Cool Hand Luke is an episodic film that follows Luke's entry into the prison camp, his adjustment there, his growing conflict with prison authorities, and three escape attempts. The inmates who accept their confinement are portrayed as content with their lot. They are shown having parties, dancing, gambling, and engaged in other activities with prison personnel standing nearby, nodding approval. The main representative of this group is Dragline, played by George Kennedy. He's been in the camp longer than most of the prisoners, and he sees the way to survival through complying with prison rules. He's worried by Luke's rebelliousness, and in various ways he urges Luke to go along with the rules. Dragline is not a coward, but he clearly has a different attitude towards life, towards survival, than Luke. The men like Dragline may be more likely to survive the prison camp, but they do so at the cost of their individuality, their identity. Luke may ultimately retain his identity, but it comes at the cost of his life.
Contrasted against scenes of prisoner camaraderie are those in which Luke wages his struggle against the prison authorities, against authority in general. Perhaps the most famous scene in the film is the egg-eating wager: where inmates bet on whether Luke can eat fifty hard-boiled eggs in a sitting. Paul Newman as Luke is the center of the film, which is built around his character rather than around some coherent central narrative that moves the film forward. The distinction between a film of character and a film of narrative may be minor. But the film is memorable because of Luke's character and because of his struggles against authority, rather than because of any narrative involving other characters in the film. We could imagine the film with a different slate of secondary characters, with a significantly different narrative, but we could not imagine it without the character of Luke or even without Paul Newman himself. Cool Hand Luke is not a groundbreaking film, but Newman's performance as Luke is one of the best of his career.

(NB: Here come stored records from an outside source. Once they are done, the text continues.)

(** [static void AddDirtyBlocks(uint start, int left, int top, int right,
    int bottom)] on the vector [_dirty_blocks]: the vector it leaves.
    [AddDirtyBlocks_loop] is the [for] loop from the index [start] on.  The
    first argument bounds the number of calls and of rounds of the loop;
    [None] is returned when it does not suffice. *)
Fixpoint AddDirtyBlocks (fuel : nat) (start : nat) (left top right bottom : Z)
    (blocks : list Rect) {struct fuel} : option (list Rect) :=
  match fuel with
  | O => None
  | S fuel =>
    if (bottom <=? top) || (right <=? left) then Some blocks
    else AddDirtyBlocks_loop fuel start left top right bottom blocks
  end
with AddDirtyBlocks_loop (fuel : nat) (start : nat) (left top right bottom : Z)
    (blocks : list Rect) {struct fuel} : option (list Rect) :=
  match fuel with
  | O => None
  | S fuel =>
    match blocks !! start with
    | None =>
      Some (blocks ++ [{| rc_left := left; rc_top := top; rc_right := right;
                          rc_bottom := bottom |}])
    | Some r =>
      if (left <=? rc_right r) && (right >=? rc_left r) &&
         (top <=? rc_bottom r) && (bottom >=? rc_top r) then
        (* overlap or contact of some sort *)
        if (left >=? rc_left r) && (right <=? rc_right r) &&
           (top >=? rc_top r) && (bottom <=? rc_bottom r) then
          (* entirely contained by existing *)
          Some blocks
        else if (left <=? rc_left r) && (right >=? rc_right r) &&
                (top <=? rc_top r) && (bottom >=? rc_bottom r) then
          (* entirely contains existing *)
          AddDirtyBlocks_loop fuel start left top right bottom (swap_remove start blocks)
        else if (left <? rc_left r) && (right >? rc_left r) then
          let middle := rc_left r in
          blocks ← AddDirtyBlocks fuel start left top middle bottom blocks;
          AddDirtyBlocks fuel start middle top right bottom blocks
        else if (right >? rc_right r) && (left <? rc_right r) then
          let middle := rc_right r in
          blocks ← AddDirtyBlocks fuel start left top middle bottom blocks;
          AddDirtyBlocks fuel start middle top right bottom blocks
        else if (top <? rc_top r) && (bottom >? rc_top r) then
          let middle := rc_top r in
          blocks ← AddDirtyBlocks fuel start left top right middle blocks;
          AddDirtyBlocks fuel start left middle right bottom blocks
        else if (bottom >? rc_bottom r) && (top <? rc_bottom r) then
          let middle := rc_bottom r in
          blocks ← AddDirtyBlocks fuel start left top right middle blocks;
          AddDirtyBlocks fuel start left middle right bottom blocks
        else AddDirtyBlocks_loop fuel (S start) left top right bottom blocks
      else AddDirtyBlocks_loop fuel (S start) left top right bottom blocks
    end
  end.

(** [void SetDirtyBlocks(int left, int top, int right, int bottom)], over
    [_whole_screen_dirty] and the width and height of [_screen]. *)
Definition SetDirtyBlocks (fuel : nat) (whole_screen_dirty : bool)
    (screen_width screen_height : Z) (left top right bottom : Z) (blocks : list Rect)
  : option (list Rect) :=
  if whole_screen_dirty then Some blocks
  else
    let left := if left <? 0 then 0 else left in
    let top := if top <? 0 then 0 else top in
    let right := if right >? screen_width then screen_width else right in
    let bottom := if bottom >? screen_height then screen_height else bottom in
    AddDirtyBlocks fuel 0 left top right bottom blocks.

(** A pixel lies in a rectangle: the left and top edges belong to it, the
    right and bottom edges do not. *)
Definition in_rect (x y : Z) (r : Rect) : bool :=
  (rc_left r <=? x) && (x <? rc_right r) && (rc_top r <=? y) && (y <? rc_bottom r).

(** The number of rectangles of a list that a pixel lies in. *)
Definition covering (x y : Z) (blocks : list Rect) : nat :=
  length (List.filter (in_rect x y) blocks).

(** The rectangle [{ left, top, right, bottom }]. *)
Definition mk_rect (left top right bottom : Z) : Rect :=
  {| rc_left := left; rc_top := top; rc_right := right; rc_bottom := bottom |}.

(** No two rectangles of the list have a pixel in common. *)
Definition no_overlap (blocks : list Rect) : Prop :=
  ∀ x y, (covering x y blocks ≤ 1)%nat.
(** * DXCluster Cache: a shallow embedding of [dxcluster_cache.py]

    The development follows the layout of the Python module: first the
    Python primitives the module relies on (string methods, [int], [float],
    [datetime], [re], [collections.deque]), then the module's own functions
    in source order, then the properties.

    Conventions.
    - A Python [str] is a Rocq [string]; one [ascii] stands for one code
      point below 256.
    - A Python [float] is [pyfloat]: a finite double carried as the
      rational it stands for, or one of the two infinities, or NaN.
      [float] of a literal or of an [int] rounds to the nearest double,
      ties to the even significand, as CPython does; a literal past the
      largest double gives infinity, an [int] past it raises
      [OverflowError].
    - A Python exception is a value of [exn]; code that can raise returns
      [result].  Where the read loop catches an exception and goes on to
      the next line, the model returns the state unchanged.
    - Clock readings ([datetime.now], [time.time]) and the answers of the
      lookup service are parameters of the functions that use them.
    - Logging is left out. *)

From Stdlib Require Import ZArith QArith Lqa Ascii String List Lia Bool.
From Stdlib Require Import DecimalString.
From stdpp Require Import base option list strings gmap.

Close Scope Q_scope.
Local Open Scope string_scope.
Local Open Scope Z_scope.

(** ** Exceptions *)

Inductive exn : Type :=
| ValueError
| TypeError
| OverflowError
| OSError.

Inductive result (A : Type) : Type :=
| Ok (a : A)
| Raise (e : exn).
Arguments Ok {A} a.
Arguments Raise {A} e.

Definition rbind {A B : Type} (r : result A) (k : A -> result B) : result B :=
  match r with
  | Ok a => k a
  | Raise e => Raise e
  end.

Notation "x <-! r ;; k" := (rbind r (fun x => k))
  (at level 100, r at next level, right associativity).

(** ** Characters and strings *)

Module Py.

Definition code (c : ascii) : nat := nat_of_ascii c.

Definition between (lo hi : nat) (c : ascii) : bool :=
  (Nat.leb lo (code c)) && (Nat.leb (code c) hi).

(** [str.isspace] on one code point below 256. *)
Definition is_space (c : ascii) : bool :=
  between 9 13 c || between 28 32 c
  || Nat.eqb (code c) 133 || Nat.eqb (code c) 160.

(** The white space [int] and [float] skip around a literal: the C
    locale's, and the two code points above 127 that count as spaces. *)
Definition is_literal_space (c : ascii) : bool :=
  between 9 13 c || Nat.eqb (code c) 32
  || Nat.eqb (code c) 133 || Nat.eqb (code c) 160.

Definition is_digit (c : ascii) : bool := between 48 57 c.

Definition is_alpha_ascii (c : ascii) : bool :=
  between 65 90 c || between 97 122 c.

Definition digit_val (c : ascii) : Z := Z.of_nat (code c) - 48.

(** [str.lower] on one code point below 256: A-Z and the accented capitals
    U+00C0..U+00DE (U+00D7 is the multiplication sign). *)
Definition lower_char (c : ascii) : ascii :=
  if between 65 90 c
     || (between 192 222 c && negb (Nat.eqb (code c) 215))
  then ascii_of_nat (code c + 32)
  else c.

Fixpoint lower (s : string) : string :=
  match s with
  | EmptyString => EmptyString
  | String c s' => String (lower_char c) (lower s')
  end.

Fixpoint lstrip_by (p : ascii -> bool) (s : string) : string :=
  match s with
  | String c s' => if p c then lstrip_by p s' else s
  | EmptyString => EmptyString
  end.

(** Drop the longest suffix whose characters all satisfy [p]. *)
Fixpoint rstrip_by (p : ascii -> bool) (s : string) : string :=
  match s with
  | EmptyString => EmptyString
  | String c s' =>
      match rstrip_by p s' with
      | EmptyString => if p c then EmptyString else String c EmptyString
      | r => String c r
      end
  end.

(** [s.strip()]. *)
Definition strip (s : string) : string :=
  rstrip_by is_space (lstrip_by is_space s).

(** [timestr.rstrip("Z")]. *)
Definition rstrip_char (c : ascii) : string -> string :=
  rstrip_by (Ascii.eqb c).

Fixpoint starts_with (p s : string) : bool :=
  match p, s with
  | EmptyString, _ => true
  | String a p', String b s' => Ascii.eqb a b && starts_with p' s'
  | String _ _, EmptyString => false
  end.

(** [sub in s]. *)
Fixpoint contains (sub s : string) : bool :=
  starts_with sub s
  || match s with
     | EmptyString => false
     | String _ s' => contains sub s'
     end.

Definition ends_with (suffix s : string) : bool :=
  let n := String.length s in
  let k := String.length suffix in
  Nat.leb k n && String.eqb (substring (n - k) k s) suffix.

Fixpoint drop (n : nat) (s : string) : string :=
  match n, s with
  | O, _ => s
  | S n', String _ s' => drop n' s'
  | S _, EmptyString => EmptyString
  end.

(** [s.replace(old, new)] for a non-empty [old]. *)
Fixpoint replace_fuel (fuel : nat) (old new s : string) : string :=
  match fuel with
  | O => s
  | S fuel' =>
      match s with
      | EmptyString => EmptyString
      | String c s' =>
          if starts_with old s
          then new ++ replace_fuel fuel' old new (drop (String.length old) s)
          else String c (replace_fuel fuel' old new s')
      end
  end.

Definition replace (old new s : string) : string :=
  replace_fuel (String.length s) old new s.

(** [str(n)] for an [int]. *)
Definition str_of_int (z : Z) : string :=
  NilZero.string_of_int (Z.to_int z).

(** ["%0<w>d" % n] for a non-negative [n]. *)
Fixpoint zeros (n : nat) : string :=
  match n with
  | O => EmptyString
  | S n' => String "0" (zeros n')
  end.

Definition zpad (w : nat) (n : Z) : string :=
  let d := str_of_int n in
  zeros (w - String.length d) ++ d.

(** *** Numeric literals *)

(** [digit (["_"] digit)*], read greedily.  [n] counts the digits read so
    far and [acc] is their value; an underscore is only taken between two
    digits. *)
Fixpoint digitpart (s : string) (acc : Z) (n : nat) : Z * nat * string :=
  match s with
  | String c s' =>
      if is_digit c then digitpart s' (acc * 10 + digit_val c) (S n)
      else if Ascii.eqb c "_" && negb (Nat.eqb n 0) then
        match s' with
        | String c2 s'' =>
            if is_digit c2
            then digitpart s'' (acc * 10 + digit_val c2) (S n)
            else (acc, n, s)
        | EmptyString => (acc, n, s)
        end
      else (acc, n, s)
  | EmptyString => (acc, n, s)
  end.
Lemma borrow_no_copies_before_conflict_witness :
  books libraryDb !! 2 = Some (sampleBook 1 0)
  ∧ Book.availableQuantity (sampleBook 1 0) = 0
  ∧ hasActiveRecord 2 7 libraryDb
  ∧ borrow 20 2 7 libraryDb = (inl noCopies, libraryDb)
  ∧ borrow 20 2 7 libraryDb ≠ (inl alreadyBorrowed, libraryDb).
Proof.
  assert (hasActiveRecord 2 7 libraryDb) as Hopen.
  { exists 3, (BorrowRecord.mk 13 None 7 2). split; [reflexivity|].
    repeat split. }
  split; [reflexivity|]. split; [reflexivity|]. split; [exact Hopen|].
  apply (borrow_no_copies_before_conflict 20 2 7 libraryDb (sampleBook 1 0));
    [reflexivity | reflexivity | exact Hopen].
Defined.

(** ** Return *)

(** C4.  When the Title exists, the borrower holds an open Loan on it and
    [availableQuantity] is below [quantity], [return] succeeds: the Title's
    [availableQuantity] goes up by one and its other fields stay; an open
    Loan of the pair gets [returnedAt] set to the current time, keeps its
    [borrowedAt], its borrower and its Title, and is returned; and nothing
    else changes. *)
Theorem return_succeeds now bookId userId db book :
  books db !! bookId = Some book →
  hasActiveRecord bookId userId db →
  Book.availableQuantity book < Book.quantity book →
  ∃ loanId loan,
    let closed :=
      BorrowRecord.mk (BorrowRecord.borrowedAt loan) (Some now) userId bookId in
    let book' :=
      Book.mk (Book.title book) (Book.author book) (Book.isbn book)
        (Book.publicationYear book) (Book.quantity book)
        (Book.availableQuantity book + 1) (Book.coverImage book) in
    borrowRecords db !! loanId = Some loan
    ∧ BorrowRecord.book loan = bookId
    ∧ BorrowRecord.user loan = userId
    ∧ BorrowRecord.returnedAt loan = None
    ∧ return_ now bookId userId db
      = (inr (loanId, closed),
         {| books := <[bookId := book']> (books db);
            borrowRecords := <[loanId := closed]> (borrowRecords db) |}).
Proof.
  intros Hbook Hopen Hlt.
  destruct (findOneBorrowRecord_Some _ _ _ Hopen)
    as (k & r & Hfind & Hk & Hb & Hu & Hr).
  exists k, r. simpl in Hb, Hu, Hr.
  split; [done|]. split; [done|]. split; [done|]. split; [done|].
  rewrite return_eq, Hbook, Hfind.
  rewrite bool_decide_eq_false_2 by lia.
  unfold returned, BorrowRecord.with_returnedAt, Book.with_availableQuantity.
  by rewrite Hb, Hu.
Qed.

Lemma return_succeeds_witness :
  books libraryDb !! 1 = Some (sampleBook 5 4)
  ∧ hasActiveRecord 1 7 libraryDb
  ∧ Book.availableQuantity (sampleBook 5 4) < Book.quantity (sampleBook 5 4)
  ∧ (∃ loanId loan,
       borrowRecords libraryDb !! loanId = Some loan
       ∧ BorrowRecord.book loan = 1
       ∧ BorrowRecord.user loan = 7
       ∧ BorrowRecord.returnedAt loan = None
       ∧ return_ 20 1 7 libraryDb
         = (inr (loanId,
                 BorrowRecord.mk (BorrowRecord.borrowedAt loan) (Some 20) 7 1),
            {| books := <[1 := sampleBook 5 5]> (books libraryDb);
               borrowRecords :=
                 <[loanId := BorrowRecord.mk (BorrowRecord.borrowedAt loan)
                               (Some 20) 7 1]> (borrowRecords libraryDb) |}))
  ∧ return_ 20 1 7 libraryDb
    = (inr (1, BorrowRecord.mk 10 (Some 20) 7 1),
       {| books := {[ 1 := sampleBook 5 5; 2 := sampleBook 1 0 ]};
          borrowRecords := {[ 1 := BorrowRecord.mk 10 (Some 20) 7 1;
                              2 := BorrowRecord.mk 11 (Some 12) 8 1;
                              3 := BorrowRecord.mk 13 None 7 2 ]} |}).
Proof.
  split; [reflexivity|]. split; [exact libraryDb_open_1_7|].
  split; [simpl; lia|]. split; [|vm_compute; reflexivity].
  apply (return_succeeds 20 1 7 libraryDb (sampleBook 5 4));
    [reflexivity | exact libraryDb_open_1_7 | simpl; lia].
Defined.
(* ===== verification/PathUtils.v ===== *)
(** * Paths: nandroid_shared/path_utils.cpp, and the string operations used *)

From S2P Require Import Prelude.

(** ** [std::string] operations *)
Definition slash : byte := "/"%byte.
Definition backslash : byte := "\"%byte.

Definition ends_with_char (s : bytes) (c : byte) : bool :=
  match last s with Some d => bool_decide (d = c) | None => false end.

(** [pop_back] (undefined on the empty string; every call is guarded). *)
Definition pop_back (s : bytes) : bytes := take (length s - 1) s.

Definition starts_with (s prefix : bytes) : bool := bool_decide (take (length prefix) s = prefix).
Definition ends_with (s suffix : bytes) : bool :=
  bool_decide (length suffix ≤ length s)%nat &&
  bool_decide (drop (length s - length suffix) s = suffix).

(** [find(c, from)] and [find_last_of(c)]: [None] is [npos]. *)
Fixpoint find_from (c : byte) (s : bytes) (i : nat) : option nat :=
  match s with
  | [] => None
  | d :: s => if bool_decide (d = c) then Some i else find_from c s (S i)
  end.
Definition find (s : bytes) (c : byte) (from : nat) : option nat :=
  find_from c (drop from s) from.

Fixpoint find_last_of (s : bytes) (c : byte) : option nat :=
  match s with
  | [] => None
  | d :: s =>
      match find_last_of s c with
      | Some i => Some (S i)
      | None => if bool_decide (d = c) then Some O else None
      end
  end.

(** [substr(pos, count)]: at most [count] bytes. *)
Definition substr (s : bytes) (pos count : nat) : bytes := take count (drop pos s).

(** What a [const char*] parameter sees of a string: up to the first NUL. *)
Fixpoint c_str (s : bytes) : bytes :=
  match s with
  | [] => []
  | c :: s => if bool_decide (c = x00) then [] else c :: c_str s
  end.

(** ** The functions of path_utils.cpp *)
Definition get_full_path (dir_path file_name : bytes) : bytes :=
  (if ends_with_char dir_path slash then dir_path else dir_path ++ [slash]) ++ file_name.

Definition get_parent_path (path : bytes) : option bytes :=
  let path := if ends_with_char path slash then pop_back path else path in
  match find_last_of path slash with
  | None => None
  | Some last_separator_offset =>
      let path := take last_separator_offset path in
      if bool_decide (path = []) then None else Some path
  end.

(** ** Facts about the string operations *)
Lemma ends_with_char_snoc (s : bytes) (c d : byte) :
  ends_with_char (s ++ [c]) d = bool_decide (c = d).
Proof. unfold ends_with_char. by rewrite last_snoc. Qed.

Lemma ends_with_char_true (s : bytes) (c : byte) :
  ends_with_char s c = true → s = pop_back s ++ [c].
Proof.
  destruct s as [|d s _] using rev_ind; [done|]. rewrite ends_with_char_snoc.
  intros ->%bool_decide_eq_true. unfold pop_back. f_equal.
  rewrite length_app; simpl. by rewrite take_app_le, firstn_all2 by lia.
Qed.

Lemma pop_back_snoc (s : bytes) (c : byte) : pop_back (s ++ [c]) = s.
Proof.
  unfold pop_back. rewrite length_app; simpl. by rewrite take_app_le, firstn_all2 by lia.
Qed.

Lemma find_last_of_None (s : bytes) (c : byte) : find_last_of s c = None ↔ c ∉ s.
Proof.
  induction s as [|d s IH]; simpl; [set_solver|]. rewrite not_elem_of_cons, <- IH. clear IH.
  destruct (find_last_of s c); [naive_solver|]. case_bool_decide; naive_solver.
Qed.

Lemma find_last_of_app (s t : bytes) (c : byte) :
  c ∉ t → find_last_of (s ++ c :: t) c = Some (length s).
Proof.
  intros Ht. induction s as [|d s IH]; simpl; [|by rewrite IH].
  rewrite (proj2 (find_last_of_None t c) Ht). by rewrite bool_decide_true.
Qed.

(** ** Properties *)

(** A component: a non-empty name without separators. *)
Definition component (name : bytes) : Prop := name ≠ [] ∧ slash ∉ name.

Lemma component_no_trailing (dir name : bytes) :
  component name → ends_with_char (dir ++ name) slash = false.
Proof.
  intros [Hne Hns]. destruct name as [|c name _] using rev_ind; [done|].
  rewrite app_assoc, ends_with_char_snoc. apply bool_decide_eq_false. set_solver.
Qed.

Lemma parent_of_child (dir name : bytes) :
  component name → ends_with_char dir slash = false →
  get_parent_path (get_full_path dir name) = if bool_decide (dir = []) then None else Some dir.
Proof.
  intros Hc Hd. unfold get_full_path. rewrite Hd.
  unfold get_parent_path. rewrite component_no_trailing by done.
  rewrite <- app_assoc. simpl. rewrite find_last_of_app by apply Hc.
  by rewrite take_app_length.
Qed.

Lemma parent_trailing_slash (path : bytes) :
  ends_with_char path slash = false → get_parent_path (path ++ [slash]) = get_parent_path path.
Proof.
  intros Hp. unfold get_parent_path. rewrite Hp, ends_with_char_snoc, bool_decide_true by done.
  by rewrite pop_back_snoc.
Qed.

(** An entry of a directory (the root is the empty string here), with or without a
    separator at its end. *)
Definition lies_in (d p : bytes) : Prop :=
  ∃ name, component name ∧ (p = d ++ slash :: name ∨ p = d ++ slash :: name ++ [slash]).

(** A directory other than the root, written without a separator at its end. *)
Definition plain_dir (d : bytes) : Prop := d ≠ [] ∧ ends_with_char d slash = false.

Lemma lies_in_child d p :
  ends_with_char d slash = false → lies_in d p →
  get_parent_path p = if bool_decide (d = []) then None else Some d.
Proof.
  intros Hd (name & Hn & Hp).
  assert (E : get_parent_path (d ++ slash :: name) = if bool_decide (d = []) then None else Some d).
  { pose proof (parent_of_child d name Hn Hd) as Hc. unfold get_full_path in Hc. rewrite Hd, <- app_assoc in Hc.
    exact Hc. }
  destruct Hp as [-> | ->]; [done|]. rewrite app_comm_cons, app_assoc, parent_trailing_slash; [done|].
  rewrite cons_middle, app_assoc. by apply component_no_trailing.
Qed.

Lemma lies_in_parent d p : plain_dir d → lies_in d p → get_parent_path p = Some d.
Proof. intros [Hne Hd] Hp. rewrite (lies_in_child d p Hd Hp). by rewrite bool_decide_false. Qed.

Lemma lies_in_root p : lies_in [] p → get_parent_path p = None.
Proof. intros Hp. by rewrite (lies_in_child [] p). Qed.

(** ** Claims *)

(** C35. [get_parent_path] inverts [get_full_path]: the parent of an entry of a
    directory (given with or without its trailing separator) is that directory,
    whatever the entry's name, except for the root directory, whose entries are
    reported to have no parent. *)
Theorem parent_of_full_path (dir name : bytes) :
  component name → ends_with_char dir slash = false →
  get_parent_path (get_full_path dir name) = (if bool_decide (dir = []) then None else Some dir) ∧
  get_full_path (dir ++ [slash]) name = get_full_path dir name ∧
  get_parent_path (get_full_path dir name ++ [slash]) = get_parent_path (get_full_path dir name).
Proof.
  intros Hc Hd. split; [by apply parent_of_child|]. split.
  - unfold get_full_path. by rewrite ends_with_char_snoc, bool_decide_true, Hd.
  - apply parent_trailing_slash. unfold get_full_path. rewrite Hd.
    by apply component_no_trailing.
Qed.

Lemma parent_of_full_path_witness :
  get_parent_path (bs "/sdcard/DCIM") = Some (bs "/sdcard") ∧
  get_parent_path (get_full_path (bs "/sdcard") (bs "DCIM")) =
    (if bool_decide (bs "/sdcard" = []) then None else Some (bs "/sdcard")) ∧
  get_full_path (bs "/sdcard" ++ [slash]) (bs "DCIM") = get_full_path (bs "/sdcard") (bs "DCIM") ∧
  get_parent_path (get_full_path (bs "/sdcard") (bs "DCIM") ++ [slash]) =
    get_parent_path (get_full_path (bs "/sdcard") (bs "DCIM")).
Proof.
  split; [vm_compute; reflexivity|].
  apply (parent_of_full_path (bs "/sdcard") (bs "DCIM")); [|vm_compute; reflexivity].
  split; [discriminate|]. apply (bool_decide_eq_true_1 _). vm_compute. reflexivity.
Defined.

One motif in the film concerns how the inmates live vicariously through Luke's rebelliousness. They enjoy talking about his exploits and they clearly feed off his resistance to prison authorities. They compensate for their own lack of resolve and strength by drawing on the example he provides. When he escapes from prison, they talk about him while he is away, and when he is captured and brought back they enjoying hearing about his exploits. After the egg-eating contest, Luke lies prone on a sheet of plywood, his arms stretched out to either side. The symbolic posture suggests crucifixion, and there is clearly a sense in Luke's character of the savior who suffers for those who believe in him.
After his second escape attempt, Luke is returned to the camp severely beaten. His entire demeanor has changed. He shouts at the other inmates when they brag about him: "Oh come on. Stop beatin' it. Get out there yourself. Stop feedin' off me. Get out of here. I can't breathe. Give me some air." When he's forced repeatedly by the prison guards to dig a ditch and then fill it in, he finally breaks down and tearfully begs the guards not to beat him. In anger, the inmates turn against him, refuse to help him when he collapses to the floor, and tear up souvenirs of him they have saved.
The prison guard who wears opaque sun glasses—"the man with no eyes"—is the source of the sheriff who tracks the three convicts in O Brother, Where Art Thou (2000). The two characters are fairly similar—associated with the devil, or at least with fate, with an impersonal and indifferent Authority that exacts punishment when transgression occurs.